Have you come across a malpractice "trap" in your practice area that others should be aware of? The Massachusetts Bar Association is seeking input from MBA members as it updates its popular Traps for the Unwary publication.
Last published as the Sixth Edition in 2011, Traps for the Unwary is a member-exclusive reference guide that looks at some of the malpractice hazards for attorneys who practice in a general, civil practice. From dangers that arise in uncommon circumstances to hard-to-see risks that are masked by a complex matrix of laws and regulations, Traps for the Unwary is a useful tool aimed at benefiting both lawyer and client. The original Traps for the Unwary, published in 1988, earned a first place Award of Achievement from the American Bar Association for service to the bar.
Attorney James E. Harvey Jr. of O’Malley and Harvey LLP, who is again serving as editor-in-chief for the project, has already been working for several months with liaisons from various MBA section councils to update the previous guide and identify new traps. Have a trap to add? Share your "trap" suggestion by emailing it to email@example.com.
To help you identify potential traps, the MBA will periodically publish excerpts from Traps for the Unwary in eJournal. This week’s trap involves statutes of repose.
TRAPS EXAMPLE: STATUTES OF REPOSE
WARNING: Unlike statutes of limitations, statutes of repose cannot be tolled for any reason, "despite the hardships they may impose on plaintiffs." Bridgwood v. A.J. Wood Construction, Inc., 480 Mass. 349, 353, 105 N.E.3d 224 (2018). Also see Stearns v. Metropolitan Life Ins. Co., 481 Mass. 529, 533, 117 N.E.3d 694 (2019). Unlike a statute of limitations, a "statute of repose is an absolute limitation which prevents a cause of action from accruing after a certain period which begins to run upon the occurrence of a specified event." 480 Mass. at 351. "Notwithstanding compelling equitable considerations, statutes of repose are not tolled . . . Statutes of repose are harsh." Nett v. Bellucci, 437 Mass. 630, 646-647, 774 N.E.2d 130 (2002).

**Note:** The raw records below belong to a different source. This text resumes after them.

(** What opens a sealed file, and what does not. *)
Lemma decrypt_sealed P c n d pass ask :
  honest P → pass ∈ P → ask ∈ P → sealed c n d pass →
  decryptVariablePayload c n ask = if eqs pass ask then Ok d else Err OpenFailed.
Proof.
  intros HP Hp Ha (_ & nonce & s & Hn & Hu & -> & ->). unfold decryptVariablePayload.
  rewrite !TrimSpace_encode, !Decode_Encode. cbn [option_err bind]. unfold gcm_Open.
  rewrite Hn, Nat.eqb_refl. cbn [negb].
  destruct (eqs pass ask) eqn:He; rewrite ?eqs_true, ?eqs_false in He.
  - subst ask. rewrite Open_Seal by done. cbn [bind]. by rewrite Hu.
  - by rewrite HP.
Qed.

(** ** Paths *)

Lemma root_nonempty : root ≠ "".
Proof. apply Join_two_nonempty; [done|by vm_compute]. Qed.

Lemma usable_path n : usable n → plain n.
Proof. by intros (_ & ? & _ & ? & _). Qed.

Lemma usable_path_inj n m : usable n → usable m → path n = path m → n = m.
Proof. intros Hn%usable_path Hm%usable_path. apply path_inj; [apply root_nonempty|done..]. Qed.

Lemma usable_not_manifest n : usable n → path n ≠ path "manifest".
Proof.
  intros Hu Heq. apply path_inj in Heq; [|apply root_nonempty|by apply usable_path|done]. by destruct Hu as (_&_&?&_).
Qed.

(** ** The store and its directory *)

Definition good_file (n : string) (f : EncryptedVariableFile) : Prop := ef_Name f = n ∧ usable n ∧ encodable f.

(** Each JSON file in the directory is the manifest or a file of [files]. *)
Definition only_files (files : gmap string EncryptedVariableFile) (d : Disk) : Prop :=
  ∀ p, p ∈ glob_json root d → p = path "manifest" ∨ ∃ n, is_Some (files !! n) ∧ p = path n.

(** What holds of a store on its own. *)
Record StoreInv (s : EncryptedVariableStore) : Prop := {
  si_root : vs_rootDir s = root;
  si_manifest : vs_manifestPath s = path "manifest";
  si_files : map_Forall good_file (vs_files s);
  si_version : int64 (vs_currentKeyVersion s);
}.

(** The directory is the store. *)
Record Synced (s : EncryptedVariableStore) (d : Disk) : Prop := {
  sy_inv : StoreInv s;
  sy_disk n f : vs_files s !! n = Some f → d !! path n = Some (file_content f);
  sy_only : only_files (vs_files s) d;
  sy_version :
    vs_currentKeyVersion s = 0 ∧ d !! path "manifest" = None ∨
    d !! path "manifest" = Some (manifest_Marshal (vs_currentKeyVersion s) +:+ newline);
}.

Lemma file_Marshal_file_content f : encodable f → ∃ raw, file_Marshal f = Some raw ∧ file_content f = raw +:+ newline.
Proof. intros He. destruct (file_roundtrip f He) as (raw & Hm & _). exists raw. unfold file_content. by rewrite Hm. Qed.

Lemma only_files_insert files d n c :
  is_Some (files !! n) ∨ n = "manifest" → only_files files d → only_files files (<[path n := c]> d).
Proof.
  intros Hn Ho p Hp. destruct (decide (p = path n)) as [->|Hne]; [destruct Hn as [?| ->]; eauto|].
  apply Ho. rewrite elem_of_glob in *. by rewrite lookup_insert_ne in Hp.
Qed.

(** Writing files of the store in any order. *)
Lemma persist_items_ok files items d :
  map_Forall good_file files → NoDup (ef_Name <$> items) →
  Forall (λ f, files !! ef_Name f = Some f) items → only_files files d →
  ∃ d', persist_items can_write root items d = (d', Ok tt) ∧ only_files files d' ∧
    (∀ f, f ∈ items → d' !! path (ef_Name f) = Some (file_content f)) ∧
    (∀ p, (∀ f, f ∈ items → p ≠ path (ef_Name f)) → d' !! p = d !! p).
Proof.
  intros Hfiles. revert d; induction items as [|f items IH]; intros d Hnd Hall Ho; cbn [persist_items].
  { exists d. split_and!; [done..|set_solver|done]. }
  inversion Hnd as [|? ? Hnotin Hnd']; subst. inversion Hall as [|? ? Hf Hall']; subst.
  destruct (Hfiles _ _ Hf) as (_ & Hu & He). destruct (file_Marshal_file_content f He) as (raw & -> & Hc).
  unfold WriteFile. destruct Hu as (?&?&?&?&?&Hw). rewrite Hw. rewrite <-Hc.
  destruct (IH (<[path (ef_Name f) := file_content f]> d)) as (d' & -> & Ho' & Hin & Hout); [done..| |].
  { apply only_files_insert; [by left; rewrite Hf|done]. }
  exists d'. split_and!; [done..| |].
  - intros g [->|Hg]%elem_of_cons; [|by apply Hin]. rewrite Hout; [apply lookup_insert_eq|].
    intros g Hg Heq. apply usable_path_inj in Heq.
    + apply Hnotin. rewrite Heq. apply list_elem_of_fmap. by exists g.
    + by destruct (Hfiles _ _ Hf) as (_&?&_).
    + rewrite Forall_forall in Hall'. by destruct (Hfiles _ _ (Hall' _ Hg)) as (_&?&_).
  - intros p Hp. rewrite Hout by set_solver. rewrite lookup_insert_ne; [done|]. intros <-. by apply (Hp f); [left|].
Qed.

Lemma range_names ro files :
  map_Forall good_file files →
  NoDup (ef_Name <$> (range ro files).*2) ∧ Forall (λ f, files !! ef_Name f = Some f) (range ro files).*2.
Proof.
  intros Hfiles. assert (∀ n f, (n, f) ∈ range ro files ↔ files !! n = Some f) as Hin.
  { intros n f. apply elem_of_range. }
  assert (ef_Name <$> (range ro files).*2 = (range ro files).*1) as ->.
  { rewrite <-list_fmap_compose. apply list_fmap_ext. intros i [n f] Hi%list_elem_of_lookup_2.
    apply Hin in Hi. simpl. by destruct (Hfiles _ _ Hi). }
  split; [apply NoDup_range|].
  apply Forall_forall. intros f [[n f'] [-> Hf%Hin]]%list_elem_of_fmap. simpl. by destruct (Hfiles _ _ Hf) as [-> _].
Qed.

- Improvements to real property: M.G.L. c. 260, § 2B, generally provides that tort suits arising from negligent design, construction or administration of improvements to real property must be filed within three years of the date the cause of action accrues but in no event more than six years after completion of construction of the improvement. Berish v. Bornstein, 437 Mass. 252, 770 N.E.2d 961 (2002). Thus, a client injured two weeks ago in a premises liability accident could retain an attorney today, and, if the construction was completed five years and 49 weeks ago, the client’s cause of action against a major defendant will expire if the attorney does not file the complaint within the remaining one week. This statute applies to tort claims, not contract claims, and the court will look to the “gist of the action” to determine whether the claim is based in contract or in tort. Bridgwood v. A.J. Wood Construction, Inc., 480 Mass. at 355.
- Medical malpractice: In general, actions of contract or tort for malpractice against doctors, dentists and hospitals have a 3-year statute of limitations and a 7-year statute of repose, from the date of the act or omission. M.G.L. c. 260, § 4. See, e.g., Blaney v. Lowell Gen. Hosp., 76 Mass. App. 910, 925 N.E.2d 549 (2010). "Statutes of repose are not subject to any form of equitable tolling." Joslyn v. Chang, 445 Mass. 344, 350, 837 N.E.2d 1107 (2005) (affirming summary judgment in the wrongful death of an infant where suit was brought ten years later).